In Roman times there was Lake Flevo, Lacus Flevo.
The lake or system of lakes grew, and in the Middle Ages it became known as the Almere, the "All-lake".
 
crl
@Cerberus that's what I ended up doing
 
Then in 13th century, much of the land between the lake and the sea was washed away in big storms, and it became known as the Zuiderzee, the Southern Sea, as seen from Friesland (the pink province in the 17th-century map above).
 
crl
10:42 PM
Damn North Sea
 
@Mitch Then in 1932 a large dike was created to close off the inlet from the North Sea, and it was renamed the IJsselmeer, the "IJssel-lake", being the lake into which the river IJssel discharges.

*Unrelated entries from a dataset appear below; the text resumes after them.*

(** * Maek: a shallow embedding of [Maekfile.js] and its specification

    The development follows the layout of [init_maek] in [Maekfile.js]:
    strings and digests (what node's [crypto] provides), the dep-file
    parser [loadDeps], the hash cache and [hashFiles], the registry of
    tasks built by [RULE], [CPP] and [LINK], the resolver [updateTargets],
    the job limiter [job], and the driver [maek.update].

    Conventions of the embedding.
    - A JavaScript string is a [string]; its characters stand for the code
      units of the source string.
    - A JavaScript object used as a dictionary keyed by strings is a finite
      map ([gmap string _]), except [maek.tasks], whose keys are enumerated
      with [Object.keys]: it is an association list in insertion order.
    - Task objects are shared between the targets they are registered for;
      they live in a store ([list Task]) and the registry holds references.
    - A promise is an entry of a promise table holding its settled outcome;
      asynchronous code is run under one deterministic schedule, in which
      every promise runs to completion when it is created.
    - The trace of a world lists, in program order, the effects the code
      performs (console output, spawned commands, hash cache deletions,
      directory creation, task calls, file writes, process exit). *)

From Stdlib Require Import ZArith Lia Ascii String.
From stdpp Require Import gmap strings list fin_maps sorting.

Set Warnings "-register-all".

Local Open Scope string_scope.
Local Open Scope list_scope.
Local Open Scope Z_scope.

(** ** Strings *)

Module Str.

Definition chars (s : string) : list ascii := list_ascii_of_string s.
Definition of_chars (l : list ascii) : string := string_of_list_ascii l.

Definition code (c : ascii) : Z := Z.of_N (N_of_ascii c).
Definition char_of_code (z : Z) : ascii := ascii_of_N (Z.to_N (z mod 256)).

Definition bytes (s : string) : list Z := code <$> chars s.
Definition of_bytes (l : list Z) : string := of_chars (char_of_code <$> l).

(** [Array.prototype.join]. *)
Fixpoint join (sep : string) (l : list string) : string :=
  match l with
  | [] => ""
  | [x] => x
  | x :: rest => x +:+ sep +:+ join sep rest
  end.

(** [s[0] === c]. *)
Definition starts_with_char (c : ascii) (s : string) : bool :=
  match s with
  | String c' _ => bool_decide (c' = c)
  | EmptyString => false
  end.

(** The double quote, as a character and as a string. *)
Definition DQUOTE : ascii := "034"%char.
Definition dq : string := String DQUOTE EmptyString.

(** Decimal rendering of an integer, as template literals do. *)
Fixpoint digits_of (fuel : nat) (n : Z) (acc : list ascii) : list ascii :=
  match fuel with
  | O => acc
  | S fuel' =>
      let d := char_of_code (48 + n mod 10) in
      if n / 10 =? 0 then d :: acc else digits_of fuel' (n / 10) (d :: acc)
  end.

Definition of_Z (z : Z) : string :=
  if z <? 0
  then String "-" (of_chars (digits_of (Z.to_nat (- z)) (- z) []))
  else of_chars (digits_of (S (Z.to_nat z)) z []).

End Str.

(** ** MD5 and base64, as [crypto.createHash('md5')] and [digest('base64')] *)

Module MD5.

Definition mask32 (x : Z) : Z := Z.land x 4294967295.

Definition rotl32 (x : Z) (n : Z) : Z :=
  mask32 (Z.lor (Z.shiftl x n) (Z.shiftr (mask32 x) (32 - n))).

Definition K : list Z :=
  [ 3614090360; 3905402710; 606105819; 3250441966;
    4118548399; 1200080426; 2821735955; 4249261313;
    1770035416; 2336552879; 4294925233; 2304563134;
    1804603682; 4254626195; 2792965006; 1236535329;
    4129170786; 3225465664; 643717713; 3921069994;
    3593408605; 38016083; 3634488961; 3889429448;
    568446438; 3275163606; 4107603335; 1163531501;
    2850285829; 4243563512; 1735328473; 2368359562;
    4294588738; 2272392833; 1839030562; 4259657740;
    2763975236; 1272893353; 4139469664; 3200236656;
    681279174; 3936430074; 3572445317; 76029189;
    3654602809; 3873151461; 530742520; 3299628645;
    4096336452; 1126891415; 2878612391; 4237533241;
    1700485571; 2399980690; 4293915773; 2240044497;
    1873313359; 4264355552; 2734768916; 1309151649;
    4149444226; 3174756917; 718787259; 3951481745 ].

Definition S_ : list Z :=
  [ 7; 12; 17; 22; 7; 12; 17; 22; 7; 12; 17; 22; 7; 12; 17; 22;
    5; 9; 14; 20; 5; 9; 14; 20; 5; 9; 14; 20; 5; 9; 14; 20;
    4; 11; 16; 23; 4; 11; 16; 23; 4; 11; 16; 23; 4; 11; 16; 23;
    6; 10; 15; 21; 6; 10; 15; 21; 6; 10; 15; 21; 6; 10; 15; 21 ].

Definition nthZ (l : list Z) (i : Z) : Z := nth (Z.to_nat i) l 0.

(** Little-endian bytes of a word, [n] of them. *)
Fixpoint le_bytes (n : nat) (x : Z) : list Z :=
  match n with
  | O => []
  | S n' => Z.land x 255 :: le_bytes n' (Z.shiftr x 8)
  end.

Fixpoint le_word (bs : list Z) : Z :=
  match bs with
  | [] => 0
  | b :: rest => Z.lor b (Z.shiftl (le_word rest) 8)
  end.

Definition pad (msg : list Z) : list Z :=
  let len := Z.of_nat (length msg) in
  let zeros := Z.to_nat ((55 - len) mod 64) in
  msg ++ [128] ++ replicate zeros 0 ++ le_bytes 8 (8 * len).

Fixpoint words (n : nat) (bs : list Z) : list Z :=
  match n with
  | O => []
  | S n' => le_word (take 4 bs) :: words n' (drop 4 bs)
  end.

Record state := St { sa : Z; sb : Z; sc : Z; sd : Z }.

Definition init : state := St 1732584193 4023233417 2562383102 271733878.

Definition round (M : list Z) (s : state) (i : Z) : state :=
  let '(St a b c d) := s in
  let '(f, g) :=
    if i <? 16 then (Z.lor (Z.land b c) (Z.land (Z.lxor b 4294967295) d), i)
    else if i <? 32 then (Z.lor (Z.land d b) (Z.land (Z.lxor d 4294967295) c), (5 * i + 1) mod 16)
    else if i <? 48 then (Z.lxor (Z.lxor b c) d, (3 * i + 5) mod 16)
    else (Z.lxor c (Z.lor b (Z.lxor d 4294967295)), (7 * i) mod 16) in
  let f' := mask32 (f + a + nthZ K i + nthZ M g) in
  St d (mask32 (b + rotl32 f' (nthZ S_ i))) b c.

Definition block (s : state) (M : list Z) : state :=
  let '(St a b c d) := fold_left (round M) (Z.of_nat <$> seq 0 64) s in
  St (mask32 (sa s + a)) (mask32 (sb s + b)) (mask32 (sc s + c)) (mask32 (sd s + d)).

Fixpoint blocks (n : nat) (s : state) (bs : list Z) : state :=
  match n with
  | O => s
  | S n' => blocks n' (block s (words 16 (take 64 bs))) (drop 64 bs)
  end.

Definition digest (msg : list Z) : list Z :=
  let p := pad msg in
  let '(St a b c d) := blocks (length p / 64)%nat init p in
  le_bytes 4 a ++ le_bytes 4 b ++ le_bytes 4 c ++ le_bytes 4 d.

End MD5.

Module Base64.

Definition alphabet : list ascii :=
  Str.chars "ABCDEFGHIJKLMNOPQRSTUVWXYZabcdefghijklmnopqrstuvwxyz0123456789+/".

Definition sextet (n : Z) : ascii := nth (Z.to_nat n) alphabet "A"%char.

Fixpoint encode_chars (fuel : nat) (bs : list Z) : list ascii :=
  match fuel with
  | O => []
  | S fuel' =>
      match bs with
      | [] => []
      | [a] =>
          [sextet (Z.shiftr a 2); sextet (Z.shiftl (Z.land a 3) 4); "="%char; "="%char]
      | [a; b] =>
          [sextet (Z.shiftr a 2);
           sextet (Z.lor (Z.shiftl (Z.land a 3) 4) (Z.shiftr b 4));
           sextet (Z.shiftl (Z.land b 15) 2); "="%char]
      | a :: b :: c :: rest =>
          sextet (Z.shiftr a 2)
          :: sextet (Z.lor (Z.shiftl (Z.land a 3) 4) (Z.shiftr b 4))
          :: sextet (Z.lor (Z.shiftl (Z.land b 15) 2) (Z.shiftr c 6))
          :: sextet (Z.land c 63)
          :: encode_chars fuel' rest
      end
  end.

Definition encode (bs : list Z) : string :=
  Str.of_chars (encode_chars (S (length bs)) bs).

End Base64.

(** [hash.update(data); hash.digest('base64')] for the bytes of a file. *)
Definition md5_base64 (data : string) : string :=
  Base64.encode (MD5.digest (Str.bytes data)).

(** ** The dep-file tokenizer of [loadDeps] (inside [maek.CPP]) *)

Module DepFile.

Definition SPACE : ascii := " "%char.
Definition TAB : ascii := "009"%char.
Definition NEWLINE : ascii := "010"%char.
Definition DOLLAR : ascii := "$"%char.
Definition BACKSLASH : ascii := "\"%char.

(** [c === ' ' || c === '\t' || c === '\n'] *)
Definition is_space (c : ascii) : bool :=
  Ascii.eqb c SPACE || Ascii.eqb c TAB || Ascii.eqb c NEWLINE.

(** [tokens[tokens.length-1] !== ''] *)
Definition last_nonempty (tokens : list string) : bool :=
  match last tokens with
  | Some EmptyString => false
  | _ => true
  end.

(** [tokens[tokens.length-1] += c] *)
Fixpoint append_last (tokens : list string) (c : ascii) : list string :=
  match tokens with
  | [] => []
  | [t] => [t +:+ String c ""]
  | t :: rest => t :: append_last rest c
  end.

(** The body of [for (let i = 0; i < text.length; ++i)]: the index [i] and
    the array [tokens] are the loop state; every iteration moves [i]
    forward, so [length text] iterations are enough. *)
Fixpoint scan (fuel : nat) (text : list ascii) (i : nat) (tokens : list string)
  : list string :=
  match fuel with
  | O => tokens
  | S fuel' =>
      match text !! i with
      | None => tokens
      | Some c =>
          if is_space c then
            scan fuel' text (S i)
              (if last_nonempty tokens then tokens ++ [""] else tokens)
          else if Ascii.eqb c DOLLAR
                  && bool_decide (text !! S i = Some DOLLAR) then
            scan fuel' text (S (S i)) (append_last tokens DOLLAR)
          else if Ascii.eqb c BACKSLASH && bool_decide (S i < length text)%nat then
            match text !! S i with
            | Some d =>
                if Ascii.eqb d NEWLINE then scan fuel' text (S i) tokens
                else scan fuel' text (S (S i)) (append_last tokens d)
            | None => tokens
            end
          else scan fuel' text (S i) (append_last tokens c)
      end
  end.

(** [if (tokens[tokens.length-1] === '') tokens.pop();] *)
Definition pop_empty (tokens : list string) : list string :=
  if last_nonempty tokens then tokens else removelast tokens.

(** The value of [tokens] just before the two [console.assert] calls. *)
Definition tokenize (text : string) : list string :=
  let cs := Str.chars text in
  pop_empty (scan (length cs) cs 0 [""]).

(** [tokens.sort()]: the default comparison orders strings by their code
    units. *)
Definition str_le (s t : string) : Prop := String.leb s t = true.

#[global] Instance str_le_dec s t : Decision (str_le s t).
Proof. unfold str_le. apply _. Defined.

#[global] Instance str_le_total : Total str_le.
Proof. intros s t. apply String.leb_total. Qed.

Definition js_sort (l : list string) : list string := merge_sort str_le l.

(** [tokens = tokens.slice(2).sort();
     tokens.filter(target => !(target in inDepends))] *)
Definition extraDepends (inDepends : gmap string bool) (tokens : list string)
  : list string :=
  filter (fun target => inDepends !! target = None) (js_sort (drop 2 tokens)).

(** *** The format in the words of the specification

    Space, tab and newline separate tokens; [$$] stands for [$]; a
    backslash before a newline continues the line (the pair acts as white
    space); a backslash before any other character stands for that
    character. *)

Inductive piece := Gap | Chr (c : ascii).

Fixpoint pieces (text : list ascii) : list piece :=
  match text with
  | [] => []
  | c :: rest =>
      match rest with
      | d :: rest' =>
          if Ascii.eqb c DOLLAR && Ascii.eqb d DOLLAR then Chr DOLLAR :: pieces rest'
          else if Ascii.eqb c BACKSLASH then
            if Ascii.eqb d NEWLINE then Gap :: pieces rest'
            else Chr d :: pieces rest'
          else if is_space c then Gap :: pieces rest
          else Chr c :: pieces rest
      | [] => if is_space c then [Gap] else [Chr c]
      end
  end.

(** Tokens are the maximal runs of characters between gaps; [cur] is the
    run being read. *)
Fixpoint runs (ps : list piece) (cur : string) : list string :=
  match ps with
  | [] => match cur with EmptyString => [] | _ => [cur] end
  | Gap :: ps' =>
      match cur with EmptyString => runs ps' "" | _ => cur :: runs ps' "" end
  | Chr c :: ps' => runs ps' (cur +:+ String c "")
  end.

Definition spec_tokens (text : string) : list string :=
  runs (pieces (Str.chars text)) "".

End DepFile.

(** ** JSON values, [JSON.stringify] and [JSON.parse]

    Cache keys are arrays of strings and of arrays of strings; the cache
    file is an object from targets to keys.  Numbers are integers: a number
    with a fraction or an exponent, which maek never writes, is not read. *)

Inductive json :=
| JNull
| JBool (b : bool)
| JNum (n : Z)
| JStr (s : string)
| JArr (items : list json)
| JObj (fields : list (string * json)).

Module Json.

Definition hex_digit (n : Z) : ascii :=
  nth (Z.to_nat n) (Str.chars "0123456789abcdef") "0"%char.

(** One code unit of a string inside the quotes. *)
Definition escape (c : ascii) : string :=
  let n := Str.code c in
  if n =? 34 then "\" +:+ Str.dq
  else if n =? 92 then "\\"
  else if n =? 8 then "\b"
  else if n =? 12 then "\f"
  else if n =? 10 then "\n"
  else if n =? 13 then "\r"
  else if n =? 9 then "\t"
  else if n <? 32 then "\u00" +:+ String (hex_digit (n / 16)) (String (hex_digit (n mod 16)) "")
  else String c "".

Fixpoint escape_all (s : string) : string :=
  match s with
  | EmptyString => ""
  | String c rest => escape c +:+ escape_all rest
  end.

Definition quote (s : string) : string := Str.dq +:+ escape_all s +:+ Str.dq.

Fixpoint stringify (j : json) : string :=
  match j with
  | JNull => "null"
  | JBool true => "true"
  | JBool false => "false"
  | JNum n => Str.of_Z n
  | JStr s => quote s
  | JArr items => "[" +:+ Str.join "," (map stringify items) +:+ "]"
  | JObj fields =>
      "{" +:+ Str.join "," (map (fun kv => quote (fst kv) +:+ ":" +:+ stringify (snd kv)) fields)
      +:+ "}"
  end.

And large parts of it were reclaimed during the rest of the century, creating the new province of Flevoland, "Flevo Land".
@crl Good.
@crl You have little to fear from it in France, don't you?
 
crl
Hehe especially from the south
but we never know, its currents are strong, they could follow the coast untill Gibraltar
 
Less strong than those of the Atlantic, right?
 
crl
Yep, and those of Antarctic
The Antarctic Circumpolar Current (ACC) is an ocean current that flows clockwise from west to east around Antarctica. An alternative name for the ACC is the West Wind Drift. The ACC is the dominant circulation feature of the Southern Ocean and has a mean transport of 100-150 Sverdrups (Sv, million m³/s), making it the largest ocean current. The current is circumpolar due to the lack of any landmass connecting with Antarctica and this keeps warm ocean waters away from Antarctica, enabling that continent to maintain its huge ice sheet. Associated with the Circumpolar Current is the Antarctic ...

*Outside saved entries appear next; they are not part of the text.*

Lemma cut_imgs_firstn (imgs : list image) :
  5 <= length imgs -> _cut_imgs imgs = _cut_imgs (firstn 5 imgs).
Proof.
  intros H. unfold _cut_imgs.
  apply for_each_ext. intros i acc Hi.
  assert (Hi5 : i < 5) by (apply in_seq in Hi; lia).
  unfold getitem at 1 3. rewrite nth_error_firstn.
  apply Nat.ltb_lt in Hi5. rewrite Hi5. apply Nat.ltb_lt in Hi5.
  rewrite (filter_color_map _ _ imgs H).
  rewrite (filter_color_map _ _ (firstn 5 imgs)).
  - now rewrite firstn_firstn.
  - rewrite length_firstn. lia.
Qed.

Section Detection.

Variable findContours : mask -> list contour.

Lemma color_detect_short (imgs : list image) :
  length imgs < 5 -> _color_detect findContours imgs = Raise IndexError.
Proof.
  intros H. unfold _color_detect. simpl.
  now rewrite filter_color_short.
Qed.

Lemma color_detect_firstn (imgs : list image) :
  5 <= length imgs ->
  _color_detect findContours imgs
  = _color_detect findContours (firstn 5 imgs).
Proof.
  intros H. unfold _color_detect.
  apply for_each_ext. intros [color [lower upper]] ds _.
  unfold detect_color.
  rewrite (filter_color_map _ _ imgs H).
  rewrite (filter_color_map _ _ (firstn 5 imgs)).
  - now rewrite firstn_firstn.
  - rewrite length_firstn. lia.
Qed.

(** C10.  Mask filtering, cropping and colour detection read positions 0
    to 4 of their list whatever its length: with fewer than five images
    each of them raises [IndexError], and with five or more each returns
    what it returns on the first five alone. *)
Theorem five_images_hard_wired (imgs : list image) :
  (length imgs < 5 ->
     (forall lower upper, _filter_color lower upper imgs = Raise IndexError)
     /\ _cut_imgs imgs = Raise IndexError
     /\ _color_detect findContours imgs = Raise IndexError)
  /\
  (5 <= length imgs ->
     (forall lower upper,
         _filter_color lower upper imgs
         = _filter_color lower upper (firstn 5 imgs))
     /\ _cut_imgs imgs = _cut_imgs (firstn 5 imgs)
     /\ _color_detect findContours imgs
        = _color_detect findContours (firstn 5 imgs)).
Proof.
  split; intros H.
  - split; [|split].
    + intros lower upper. now apply filter_color_short.
    + now apply cut_imgs_short.
    + now apply color_detect_short.
  - split; [|split].
    + intros lower upper.
      rewrite (filter_color_map _ _ imgs H).
      rewrite (filter_color_map _ _ (firstn 5 imgs)).
      * now rewrite firstn_firstn.
      * rewrite length_firstn. lia.
    + now apply cut_imgs_firstn.
    + now apply color_detect_firstn.
Qed.

End Detection.

Lemma five_images_hard_wired_witness :
  (length (firstn 4 five_squares) < 5
   /\ _cut_imgs (firstn 4 five_squares) = Raise IndexError)
  /\
  (5 <= length (five_squares ++ [square (0, 0, 0)%Z])
   /\ _color_detect no_contours (five_squares ++ [square (0, 0, 0)%Z])
      = _color_detect no_contours
          (firstn 5 (five_squares ++ [square (0, 0, 0)%Z]))).
Proof.
  split; split.
  - simpl. lia.
  - apply (proj1 (five_images_hard_wired no_contours (firstn 4 five_squares))).
    simpl. lia.
  - simpl. lia.
  - apply (proj2 (five_images_hard_wired no_contours
                    (five_squares ++ [square (0, 0, 0)%Z]))).
    simpl. lia.
Defined.

(** ** Border zones *)

Lemma Qltb_spec (x y : Q) : BoolSpec (x < y)%Q (y <= x)%Q (Qltb x y).
Proof.
  unfold Qltb. destruct (Qle_bool y x) eqn:E; simpl; constructor.
  - now apply Qle_bool_iff.
  - apply Qnot_le_lt. intros H. apply Qle_bool_iff in H. congruence.
Qed.

Lemma Qltb_true (x y : Q) : (x < y)%Q -> Qltb x y = true.
Proof.
  intros H. destruct (Qltb_spec x y) as [_|Hle]; [reflexivity|].
  exfalso. exact (Qlt_not_le _ _ H Hle).
Qed.









(** ** Which contour is measured *)

(** The centroid that is classified is that of the first contour of the
    mask, whichever contour passed the area test. *)
Lemma detect_step_reads_first (color : string) (shape : nat * nat)
    (c0 : contour) (rest rest' : list contour) (index_mask k : nat)
    (st : detect_state) :
  option_map contourArea (nth_error (c0 :: rest) k)
  = option_map contourArea (nth_error (c0 :: rest') k) ->
  detect_step color shape (c0 :: rest) index_mask k st
  = detect_step color shape (c0 :: rest') index_mask k st.
Proof.
  intros H. unfold detect_step, getitem at 1 3.
  destruct (nth_error (c0 :: rest) k) as [ck|],
           (nth_error (c0 :: rest') k) as [ck'|]; simpl in *; try discriminate;
    [|reflexivity].
  injection H as ->. reflexivity.
Qed.

(** C2.  A speck of area 4 in the middle and a blob of area 400 centred at
    (150, 30) on a 300 x 300 yellow mask: the blob passes the area test, is
    measured at the centroid of the speck, (0.5, 0.5), and is reported as
    an error, although its own centroid, (0.5, 0.1), lies in the TOP zone
    and the blob alone is recorded as yellow -> 0. *)
Theorem blob_measured_at_first_contour :
  detect_contours "yellow" (300, 300) [speck; blob_at 150 30] 0 nothing_detected
  = Ok (mkDetect [[]; []; []; []; []] ["error"%string])
  /\ centroid_of_first (300, 300) [speck; blob_at 150 30]
     = centroid_of_first (300, 300) [speck]
  /\ (exists h v, centroid_of_first (300, 300) [blob_at 150 30] = Ok (h, v)
                  /\ classify h v = Some 0%Z)
  /\ detect_contours "yellow" (300, 300) [blob_at 150 30] 0 nothing_detected
     = Ok (mkDetect [[("yellow"%string, 0%Z)]; []; []; []; []] []).
Proof.
  split; [reflexivity|]. split; [reflexivity|]. split; [|reflexivity].
  eexists. eexists. split; reflexivity.
Qed.

(** ** Role partition *)

Lemma last_cons {A : Type} (a : A) (l : list A) (d : A) :
  last (a :: l) d = last l a.
Proof.
  revert a d. induction l as [|b l IH]; intros a d; [reflexivity|].
  change (last (b :: l) d = last (b :: l) a).
  now rewrite !IH.
Qed.

Lemma type_division_fold (l : list dict) (n : nat) (bs : list nat) (t : nat) :
  fold_left type_division_step l (n, bs, t)
  = (n + length l,
     bs ++ map fst (filter (fun id : nat * dict => negb (has_four (snd id)))
                      (combine (seq n (length l)) l)),
     last (map fst (filter (fun id : nat * dict => has_four (snd id))
                      (combine (seq n (length l)) l))) t).
Proof.
  revert n bs t. induction l as [|d l IH]; intros n bs t.
  - simpl. now rewrite Nat.add_0_r, app_nil_r.
  - cbn [fold_left length seq combine filter snd].
    unfold type_division_step at 2.
    change (length d =? 4) with (has_four d).
    destruct (has_four d); cbn [negb map fst].
    + rewrite Nat.add_1_r, IH, last_cons. f_equal. f_equal. lia.
    + rewrite Nat.add_1_r, IH, <- app_assoc. simpl. f_equal. f_equal. lia.
Qed.

(** The side list holds the indices of the dictionaries that do not have four
    entries, in order, and the top index is the last index of a dictionary
    with four entries, or 0. *)
Lemma type_division_spec (dict_color_map : list dict) :
  _type_division dict_color_map
  = (sides dict_color_map, last (tops dict_color_map) 0).
Proof.
  unfold _type_division. now rewrite type_division_fold.
Qed.

Lemma In_combine_seq {A : Type} (l : list A) (n i : nat) (a : A) :
  In (i, a) (combine (seq n (length l)) l)
  <-> n <= i /\ nth_error l (i - n) = Some a.
Proof.
  revert n. induction l as [|x l IH]; intros n; simpl.
  - split; [tauto|]. intros [_ H]. destruct (i - n); discriminate.
  - rewrite IH. split.
    + intros [E | [Hle Hn]].
      * inversion E; subst. rewrite Nat.sub_diag. split; [lia | reflexivity].
      * split; [lia|]. replace (i - n) with (S (i - S n)) by lia. exact Hn.
    + intros [Hle Hn]. destruct (Nat.eq_dec n i) as [->|Hne].
      * rewrite Nat.sub_diag in Hn. simpl in Hn. left. congruence.
      * right. split; [lia|].
        replace (i - n) with (S (i - S n)) in Hn by lia. exact Hn.
Qed.

Lemma In_indices_where (p : dict -> bool) (dict_color_map : list dict) (i : nat) :
  In i (indices_where p dict_color_map)
  <-> exists d, nth_error dict_color_map i = Some d /\ p d = true.
Proof.
  unfold indices_where. rewrite in_map_iff. split.
  - intros ([j d] & E & Hin). simpl in E. subst j.
    apply filter_In in Hin as [Hin Hp]. simpl in Hp.
    apply In_combine_seq in Hin as [_ Hn]. rewrite Nat.sub_0_r in Hn. eauto.
  - intros (d & Hn & Hp). exists (i, d). split; [reflexivity|].
    apply filter_In. split; [|exact Hp].
    apply In_combine_seq. rewrite Nat.sub_0_r. split; [lia | exact Hn].
Qed.

Lemma tops_sides_length (dict_color_map : list dict) :
  length (tops dict_color_map) + length (sides dict_color_map)
  = length dict_color_map.
Proof.
  unfold tops, sides, indices_where. rewrite !length_map.
  rewrite (filter_length (fun id : nat * dict => has_four (snd id))).
  rewrite length_combine, length_seq. lia.
Qed.

(** A loop one of whose turns raises from every state raises. *)
Lemma for_each_raises {K S : Type} (ks : list K) (body : K -> S -> result S)
    (k0 : K) :
  In k0 ks ->
  (forall s, exists e, body k0 s = Raise e) ->
  forall s, exists e, for_each ks body s = Raise e.
Proof.
  induction ks as [|k ks IH]; intros Hin Hbad s; [contradiction|].
  simpl. destruct (body k s) as [s'|e] eqn:E; simpl; [|eauto].
  destruct Hin as [->|Hin].
  - destruct (Hbad s) as [e He]. congruence.
  - now apply IH.
Qed.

that was a bit random, sorry
 
Oh, nice.
 
10:54 PM
@crl No beard. Maybe sometimes I'm just tired. Like today.
 
crl
And a helmet?
Mine is too voluminous, I don't like it much, so I ride mostly without
 
@Cerberus Ha! so it does still exist! They just changed the name!
 
@Mitch Yup!
 
Like pluto... we all thought that when they said it was no longer a planet that it had disappeared.
 
We did!
Luckily, some of us already knew my Master dwelt underground, not up in the sky.
 
11:09 PM
:D
 
I think if pluto somehow disappeared, very few people would notice. Maybe Neptune?
 
What about Mickey?
That's his dog, right?
:P
 
5
Q: How do I identify a British idiom from an American one?

PHPstI live outside the US and the UK. I just started reading a book titled "Speak English like an American". The book teaches numerous idioms but I don't know if these idioms are usable outside the the US. (The main question) How many British and American idioms are either very similar or identical...

Please vote to reopen as we've now discovered there is now (well, for a few years) a google ngrams method to do the comparison.
@skillpatrol He's so fine!
@skillpatrol Oh. That Mickey. I thought Goofy was his dog and Pluto was just Goofy's friend?
 
11:25 PM
You're right @Mitch
It's been awhile since I watched Disney.
You blow my mind, Hey Mickey!
Does that mean plutonium is no longer a planetary element?